GREECE: Citius, Fortius, Altius with drugs
Is gaining access to university without passing examinations enough of a motive for young athletes to take part in fixed games or to use drugs to win? Is the prospect of material rewards enough to take a risk of jeopardising health and future careers if caught? It would appear that it is as more and more young people take or are given illegal substances to enhance their performance.Is the educational system responsible in any way for this unrestrained competitive spirit? Are universities responsible for the 'buying and selling' of degrees by parents and students? These questions need further consideration, research and debate if society is to put a stop to the fast developing dope culture. What kind of athletics games do we want? Clean competition where human endurance is tested to its natural limits or ever-breaking records with the help of chemicals of whose consequences we know nothing about?
A new drugs-related scandal has been uncovered once again in Greece. This one is far more serious than that which caused such a stir shortly before the 2004 Athens Olympic Games involving two champion sprinters. Kostas Kenderis and Katerina Thanou. Now, shortly before this year's Beijing games, 11 members of the 14-strong National Weightlifting Team were found to have used illegal substances and are running the danger of disqualification before they even compete.
Chief coach Christos Iakovou, architect of Greece's weightlifting rise from complete obscurity to world-class power in less than a decade and currently responsible for the team's Olympic Games preparations, claims the whole thing is a ghastly mistake. Allegedly, instead of the harmless food supplements ordered on behalf of the Greek Weightlifting Federation, Auspure, the Chinese firm by mistake delivered illegal substances detected in the urine samples of the athletes during an unscheduled anti-doping control test.
However, there is still no convincing answer as to why these substances arrived in the country without passing through Greek customs or why they were never submitted to the Greek Pharmaceutical Organisation for mandatory checks and authorisation. People can't help thinking that this explanation sounds like a poor excuse similar to the motorbike accident Kenteris and Thanou claimed to have had on the eve of the inauguration ceremony of the 2004 games in Athens.
Every year 1,200 students make use of favourable provisions to enter universities and athletics departments. Most of them deserve it, but there are many who abandon their athletics activity soon after registration.
George Gourdouvelis, Director of the Physical Education Department in the Education Ministry, confirms such practices exist but says it is extremely difficult to prove.
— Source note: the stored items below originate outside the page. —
(** Modelled from the spec: [Subscription.findOneAndUpdate({ endpoint }, doc,
    { upsert: true })], missing from src/.  Section 3: "Created/updated
    (upsert keyed by endpoint)", a re-registration "replaces its prior
    keys/sessionId binding": the first document with that endpoint takes the
    fields of [doc]; without one, [doc] is inserted. *)
Fixpoint find_one_and_update (e : JsString) (doc : Subscription)
    (l : list Subscription) : list Subscription :=
  match l with
  | [] => [doc]
  | s :: l' =>
      if decide (endpoint s = e) then doc :: l'
      else s :: find_one_and_update e doc l'
  end.

(** The unique index on [endpoint] declared by [subscriptionSchema]. *)
Definition unique_endpoints (l : list Subscription) : Prop :=
  NoDup (endpoint <$> l).

(** ** The rooms of the socket server

    Rooms are kept by socket.io, which is not under src/.  A room is the set
    of the ids of the sockets joined to it. *)

(** The sockets joined to [room]. *)
Definition room_members (room : JsString) (r : gmap JsString (gset conn)) : gset conn :=
  default ∅ (r !! room).

(** Modelled from the spec: [socket.join(room)], missing from src/.  Section
    4.1: join "associates the connection with the session's delivery group.
    A connection may join multiple sessions; idempotent if joined already". *)
Definition join_room (socket : conn) (room : JsString)
    (r : gmap JsString (gset conn)) : gmap JsString (gset conn) :=
  <[room := {[socket]} ∪ room_members room r]> r.

(** Modelled from the spec: what the socket server does when a socket
    disconnects, missing from src/.  Section 4.1: leave "removes the
    connection from all groups it belonged to". *)
Definition leave_all (socket : conn)
    (r : gmap JsString (gset conn)) : gmap JsString (gset conn) :=
  (λ X, X ∖ {[socket]}) <$> r.

(** ** The server *)

Inductive Response :=
| StatusJson (status : nat) (error : JsString)
| SendStatus (status : nat).

#[global] Instance Response_eq_dec : EqDecision Response.
Proof. solve_decision. Defined.

Section Server.

(** [BASE_URL] of the configuration. *)
Variable BASE_URL : JsString.
Variable env : Env.

(** [new Message(messageData).save()]. *)
Definition Message_save (m : MessageData) : M unit := λ w,
  match Message_save_settles env with
  | Resolves =>
      (Returned tt,
       mkWorld (messages w ++ [mkMessage m (Date_now env)]) (subscriptions w) (rooms w),
       [MessageSave m])
  | Rejects err => (Threw err, w, [MessageSave m])
  end.

(** [Subscription.find({ sessionId })]. *)
Definition Subscription_find (sid : JsString) : M (list Subscription) := λ w,
  match Subscription_find_settles env with
  | Resolves => (Returned (find_by_session sid (subscriptions w)), w, [SubscriptionFind sid])
  | Rejects err => (Threw err, w, [SubscriptionFind sid])
  end.

(** [Subscription.deleteOne({ endpoint })]. *)
Definition Subscription_deleteOne (e : JsString) : M unit := λ w,
  match Subscription_deleteOne_settles env e with
  | Resolves =>
      (Returned tt,
       mkWorld (messages w) (delete_one e (subscriptions w)) (rooms w),
       [SubscriptionDeleteOne e])
  | Rejects err => (Threw err, w, [SubscriptionDeleteOne e])
  end.

(** [Subscription.findOneAndUpdate({ endpoint }, doc, { upsert: true, new: true })]. *)
Definition Subscription_findOneAndUpdate (e : JsString) (doc : Subscription) : M unit := λ w,
  match Subscription_update_settles env with
  | Resolves =>
      (Returned tt,
       mkWorld (messages w) (find_one_and_update e doc (subscriptions w)) (rooms w),
       [SubscriptionFindOneAndUpdate e doc])
  | Rejects err => (Threw err, w, [SubscriptionFindOneAndUpdate e doc])
  end.

(** [socket.join(room)]. *)
Definition socket_join (socket : conn) (room : JsString) : M unit := λ w,
  (Returned tt, mkWorld (messages w) (subscriptions w) (join_room socket room (rooms w)), []).

(** Modelled from the spec: delivery of [io.to(room).emit(event, payload)],
    missing from src/.  Section 4.1: broadcast "delivers payload to every
    connection currently joined to sessionId, excluding none (including the
    sender)".  The call is made on [io], not on the handling socket. *)
Definition io_to_emit (room : JsString) (event : string)
    (payload : list (string * JsString)) : M unit := λ w,
  (Returned tt, w, [SocketEmit room event payload (elements (room_members room (rooms w)))]).

(** [webpush.sendNotification(sub, payload)]: the request is issued and a
    pending promise, named by its subscription, is returned. *)
Definition webpush_sendNotification (sub : Subscription)
    (payload : list (string * JsString)) : M Subscription := λ w,
  (Returned sub, w, [SendNotification sub payload]).

(** *** POST /api/save-subscription *)

Definition save_subscription (sub : SubscriptionBody) : M Response :=
  if falsy_string (body_endpoint sub) || falsy_object (body_keys sub) then
    mret (StatusJson 400 "Invalid subscription payload.")
  else
    match body_endpoint sub, body_keys sub with
    | Some e, Some k =>
        try_catch
          (let sessionId := body_sessionId sub in
           Subscription_findOneAndUpdate e (mkSubscription e k sessionId);;
           mret (SendStatus 201))
          (λ err,
             console_error "Saving subscription failed";;
             mret (StatusJson 500 "Failed to save subscription"))
    | _, _ => mret (StatusJson 400 "Invalid subscription payload.")
    end.

(** *** Socket handlers *)

Definition joinSession (socket : conn) (sessionId : JsString) : M unit :=
  socket_join socket sessionId;;
  console_log (js "Client joined session: " ++ sessionId).

(** The object literal [{ sessionId, sender, text, fileUrl, fileType }]. *)
Definition messageData (ev : MessageData) : list (string * JsString) :=
  [ ("sessionId", sessionId ev);
    ("sender", sender ev);
    ("text", text ev);
    ("fileUrl", fileUrl ev);
    ("fileType", fileType ev) ].

(** The notification object before serialization. *)
Definition notification (ev : MessageData) : JsObject :=
  [ ("title", Some (js "New message from " ++ sender ev));
    ("body", Some (or_else (slice 0 100 (text ev)) "Sent an attachment"));
    ("icon", if startsWith "image/" (fileType ev) then Some (fileUrl ev) else None);
    ("url", Some (BASE_URL ++ js "/chat/" ++ sessionId ev)) ].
The use of illegal substances, however, is another story and that's why he recommended strict anti-doping control for all student athletics events, a measure adopted by then Education Secretary Marietta Giannakou and applied since 2005.
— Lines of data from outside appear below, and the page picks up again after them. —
(** Constructed when the clock shows 360 s and asked a day later. *)
Lemma epoch_start_freezes_the_timer_witness :
  value_of (Thermostat.GetTimeSinceTransition booted_at_epoch)
           (world_at (Chrono.seconds 86400)) = Some 0
  /\ (forall fan : CeilingFan.t,
        exists w', CeilingFan.Update fan booted_at_epoch
                                     (world_at (Chrono.seconds 86400)) = Done fan w' [])
  /\ (Thermostat.isFurnaceOn booted_at_epoch = false ->
      value_of (FurnaceBlower.override_wanted booted_at_epoch)
               (world_at (Chrono.seconds 86400)) = Some true).
Proof.
  apply (epoch_start_freezes_the_timer tstatCurl boot_at_tail_window booted_at_epoch
           booted_at_epoch (world_at (Chrono.seconds 86400))).
  - reflexivity.
  - reflexivity.
  - apply untransitioned_start.
Defined.

(** ** More on the ceiling fan *)

(** X7.  A ceiling fan that is ticked with a transition on every poll, as
    with a heat call that flaps, sends nothing at all, and its flag ends
    unset. *)
Theorem flapping_heat_sends_nothing (fan : CeilingFan.t)
        (ticks : list (Thermostat.t * World)) :
  Forall (fun tick => Thermostat.StateChanged (fst tick) = true) ticks ->
  snd (fan_ticks fan ticks) = []
  /\ (ticks <> [] -> updated (fst (fan_ticks fan ticks)) = false).
Proof.
  intros Hflap. revert fan.
  induction Hflap as [|[tstat w] ticks Hchg _ IH]; intros fan.
  { split; [reflexivity|congruence]. }
  cbn [fst] in Hchg.
  destruct (CeilingFan_tick fan tstat w) as (fan' & w' & evs & Hrun & _ & Hout).
  rewrite Hchg in Hout. destruct Hout as [Hflag ->].
  rewrite (fan_ticks_cons _ _ _ _ _ _ _ Hrun). cbn [fst snd app].
  destruct (IH fan') as [Hevs Hlast]. split; [exact Hevs|].
  intros _. destruct ticks as [|tick ticks]; [exact Hflag|].
  apply Hlast. discriminate.
Qed.

Lemma flapping_heat_sends_nothing_witness :
  snd (fan_ticks (CeilingFan.mk fan1Curl true)
         [ (heat_just_off, world_at (Chrono.seconds 1000));
           (heat_just_on, world_at (Chrono.seconds 1015));
           (heat_just_off, world_at (Chrono.seconds 1030)) ]) = []
  /\ updated (fst (fan_ticks (CeilingFan.mk fan1Curl true)
                     [ (heat_just_off, world_at (Chrono.seconds 1000));
                       (heat_just_on, world_at (Chrono.seconds 1015));
                       (heat_just_off, world_at (Chrono.seconds 1030)) ])) = false.
Proof.
  destruct (flapping_heat_sends_nothing (CeilingFan.mk fan1Curl true)
              [ (heat_just_off, world_at (Chrono.seconds 1000));
                (heat_just_on, world_at (Chrono.seconds 1015));
                (heat_just_off, world_at (Chrono.seconds 1030)) ]) as [Hevs Hflag].
  - repeat constructor.
  - split; [exact Hevs|]. apply Hflag. discriminate.
Defined.

(** While no transition is flagged and the settle delay of the current
    heat state is not exceeded, a fan whose flag is unset stays as it is and
    sends nothing. *)
Lemma fan_ticks_settling (early : list (Thermostat.t * World)) (fan : CeilingFan.t) :
  updated fan = false ->
  Forall (fun tick => Thermostat.StateChanged (fst tick) = false
                      /\ since_at (fst tick) (snd tick) <= settle_delay (fst tick)) early ->
  fan_ticks fan early = (fan, []).
Proof.
  intros Hflag. induction 1 as [|[tstat w] early [Hsame Hsince] _ IH]; [reflexivity|].
  cbn [fst snd] in *.
  destruct (CeilingFan_tick fan tstat w) as (fan' & w' & evs & Hrun & _ & Hout).
  rewrite (fan_ticks_cons _ _ _ _ _ _ _ Hrun).
  rewrite Hsame, Hflag in Hout.
  destruct (Z.gtb_spec (since_at tstat w) (settle_delay tstat)) as [Hgt|_]; [lia|].
  destruct Hout as [-> ->]. rewrite IH. reflexivity.
Qed.

(** X8.  After a transition in either direction a ceiling fan sends nothing
    until the settle delay of the heat state then current is exceeded: 60 s
    while heat is active, 180 s while it is not.  On the first tick past the
    delay it sends the speed of that heat state, 2 while heat is active. *)
Theorem fan_waits_for_settle_delay (fan : CeilingFan.t) (tchg : Thermostat.t) (w0 : World)
        (early : list (Thermostat.t * World)) (due : Thermostat.t * World) :
  Thermostat.StateChanged tchg = true ->
  Forall (fun tick => Thermostat.StateChanged (fst tick) = false
                      /\ since_at (fst tick) (snd tick) <= settle_delay (fst tick)) early ->
  Thermostat.StateChanged (fst due) = false ->
  since_at (fst due) (snd due) > settle_delay (fst due) ->
  snd (fan_ticks fan ((tchg, w0) :: early)) = []
  /\ speed_commands (snd (fan_ticks fan ((tchg, w0) :: early ++ [due])))
     = [(target_speed (fst due), fst (next_answer (snd due)))]
  /\ (Thermostat.isFurnaceOn (fst due) = true ->
      settle_delay (fst due) = Chrono.seconds 60 /\ target_speed (fst due) = 2)
  /\ (Thermostat.isFurnaceOn (fst due) = false ->
      settle_delay (fst due) = Chrono.seconds 180 /\ target_speed (fst due) = 1).
Proof.
  intros Hchg Hearly Hsame Hsince. destruct due as [tdue wdue]. cbn [fst snd] in *.
  destruct (CeilingFan_tick fan tchg w0) as (fan0 & w0' & evs0 & Hrun0 & _ & Hout0).
  rewrite Hchg in Hout0. destruct Hout0 as [Hflag0 ->].
  rewrite !(fan_ticks_cons _ _ _ _ _ _ _ Hrun0). cbn [fst snd app].
  pose proof (fan_ticks_settling early fan0 Hflag0 Hearly) as Hwait.
  split; [rewrite Hwait; reflexivity|]. split.
  - rewrite fan_ticks_app, Hwait. cbn [fst snd app].
    destruct (CeilingFan_tick fan0 tdue wdue) as (fan1 & w1 & evs1 & Hrun1 & _ & Hout1).
    rewrite (fan_ticks_cons _ _ _ _ _ _ _ Hrun1). cbn [fan_ticks fst snd].
    rewrite app_nil_r. rewrite Hsame, Hflag0 in Hout1.
    destruct (Z.gtb_spec (since_at tdue wdue) (settle_delay tdue)) as [_|Hle]; [|lia].
    exact (proj1 Hout1).
  - unfold settle_delay, target_speed.
    split; intros ->; split; reflexivity.
Qed.

(** The heat comes on at 1000 s: silence at 1015 s and at 1060 s, speed 2
    at 1075 s. *)
Lemma fan_waits_for_settle_delay_witness :
  speed_commands
    (snd (fan_ticks (CeilingFan.new fan1Curl)
            ((heat_just_on, world_at (Chrono.seconds 1000))
               :: [ (heat_on_auto, world_at (Chrono.seconds 1015));
                    (heat_on_auto, world_at (Chrono.seconds 1060)) ]
               ++ [ (heat_on_auto, world_answering (Chrono.seconds 1075) 200) ])))
    = [(2, 200)].
Proof.
  refine (proj1 (proj2 (fan_waits_for_settle_delay (CeilingFan.new fan1Curl)
                          heat_just_on (world_at (Chrono.seconds 1000))
                          [ (heat_on_auto, world_at (Chrono.seconds 1015));
                            (heat_on_auto, world_at (Chrono.seconds 1060)) ]
                          (heat_on_auto, world_answering (Chrono.seconds 1075) 200)
                          _ _ _ _))).
  - reflexivity.
  - repeat constructor; vm_compute; discriminate.
  - reflexivity.
  - vm_compute. reflexivity.
Defined.

Lemma requests_app (a b : list event) : requests (a ++ b) = requests a ++ requests b.
Proof.
  induction a as [|[] a IHa]; cbn; rewrite ?IHa; reflexivity.
Qed.

Lemma requests_one_command (h : CURL) (data : postfields) (evs : list event) :
  one_command h data evs -> requests evs = [(h, HttpPost data)].
Proof. intros (answer & entry & ->). reflexivity. Qed.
The sad thing is that doping, the deliberate poisoning of a young athlete's body, the use of substances whose physical, mental, and psychological effects in later life are still largely unknown, does not involve only some unscrupulous officials. It is often a deliberate choice of the athletes and their families.
A Greek Olympic gold medal is worth more than €300,000 (US$480,000) to the winner who is also inducted in the country's armed forces with full rights and privileges; in other words, an honourable career, job security and an early pension. Gold medal winners are also awarded a licence to open a betting shop (a very lucrative business) they can either operate themselves or easily transfer to others at a substantial price. They can also look forward to large earnings from endorsements, commercials on TV, lectures, etc. It is a dream for many a youngster who craves to escape from poverty and a humdrum existence.
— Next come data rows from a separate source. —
(** * Course selection and GPA calculator: the planning core (core.py)

    A shallow embedding of [core.py]: the catalog of course definitions,
    the enrollment plan with its scheduling rules (season match, per-term
    credit cap, no duplicate enrollment), the weighted GPA aggregates and
    the credit-progress report, followed by the properties stated about
    them.

    Python values are modelled as the code has them:
    - [str] is a sequence of Unicode code points ([list N]); comparison is
      lexicographic on code points, as Python compares strings;
    - [float] is IEEE 754 binary64, the kernel's primitive [float], so [+],
      [*], [/], [<], [<=] are the operations Python performs;
    - exceptions are values ([ValueError], [KeyError] or [TypeError]
      carrying the pieces of the f-string message), and a method that
      mutates [self] is a function from the plan to an outcome that carries
      the plan as it is left, also when the method raises;
    - the built-in [round] and the Unicode table of decimal digits are
      parameters of the development: every property holds whatever they
      are. *)

From Stdlib Require Import String Ascii.
From Stdlib Require Import List ZArith NArith Bool Lia.
From Stdlib Require Import Floats Sorted Permutation.
Import ListNotations.

(** ** Python strings *)

Module PyStr.

Definition codepoint := N.
Definition str := list codepoint.
Lemma filter_filter_andb {A} (f g : A -> bool) l :
  List.filter f (List.filter g l) = List.filter (fun x => g x && f x) l.
Proof.
  induction l as [|x l IH]; cbn; [done|]. destruct (g x); cbn; [|done].
  destruct (f x); by rewrite IH.
Qed.

Lemma filter_true_id {A} (f : A -> bool) l :
  (forall x, x ∈ l -> f x = true) -> List.filter f l = l.
Proof.
  induction l as [|x l IH]; cbn; intros H; [done|].
  rewrite (H x) by set_solver. rewrite IH; [done|]. set_solver.
Qed.

Lemma elem_of_filter_bool {A} (f : A -> bool) l x :
  x ∈ List.filter f l <-> x ∈ l /\ f x = true.
Proof. by rewrite !list_elem_of_In, filter_In. Qed.

Lemma existsb_elem {A} (f : A -> bool) l :
  existsb f l = true <-> exists x, x ∈ l /\ f x = true.
Proof. rewrite existsb_exists. by setoid_rewrite list_elem_of_In. Qed.

Lemma filter_sublist_bool {A} (f : A -> bool) l : List.filter f l `sublist_of` l.
Proof. induction l as [|x l IH]; cbn; [constructor|]. case_match; by constructor. Qed.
Some parents, with an eye on the rewards rather than the dangers to their children's health, actively encourage them to take up sport and use performance-enhancing substances in order to become competitive. Here, too, the rewards are substantial: youngsters who excel in a particular sport either on a national or international level are awarded a university place in their chosen subject without examinations.
It is rumoured that schools' athletics events are 'fixed' for this reason and that some parents do not hesitate to 'buy' a race for their child by paying other competitors to allow them to win. How sad that two major incidents involving drugs use and abuse would appear in Greece, the birthplace of the Olympic spirit, the country which above all should have taken care to safeguard that spirit rather than abuse it and denigrate it.
The lesson has not been learned. The measures announced four years ago to fight the proliferation of illegal substances have remained an empty letter. Once again politicians, coaches and athletics administrators deny their own responsibility while blaming each other for the country's humiliation and the danger they have inflicted on the health of the young athletes. Now cynics claim that athletic distinction is impossible without drugs.
Athletics, everyone now agrees, is big business and the Olympic Games the biggest of them all. Gone are the times when athletes competed for the honour of participation alone. In ancient Greece and ancient Olympia, the winners received a crown made from laurel; these days a gold medal means not only fame but also substantial financial rewards.
The enormity of the damage is probably best expressed by the words of one of the young weightlifting athletes who dissociated herself from the rest who still stand by their coach: "We trusted you," she said to the federation officials, "and you turned our life into a tragedy."
Greek Sports Minister John Ioannidis declared the government was considering changing the rewards for those who won championships and medals.
Perhaps it is not possible to reverse the commercialisation of the Olympic Games or other athletics championship events, but it is high time the universities reconsidered their position as regards rewarding those with athletics achievements.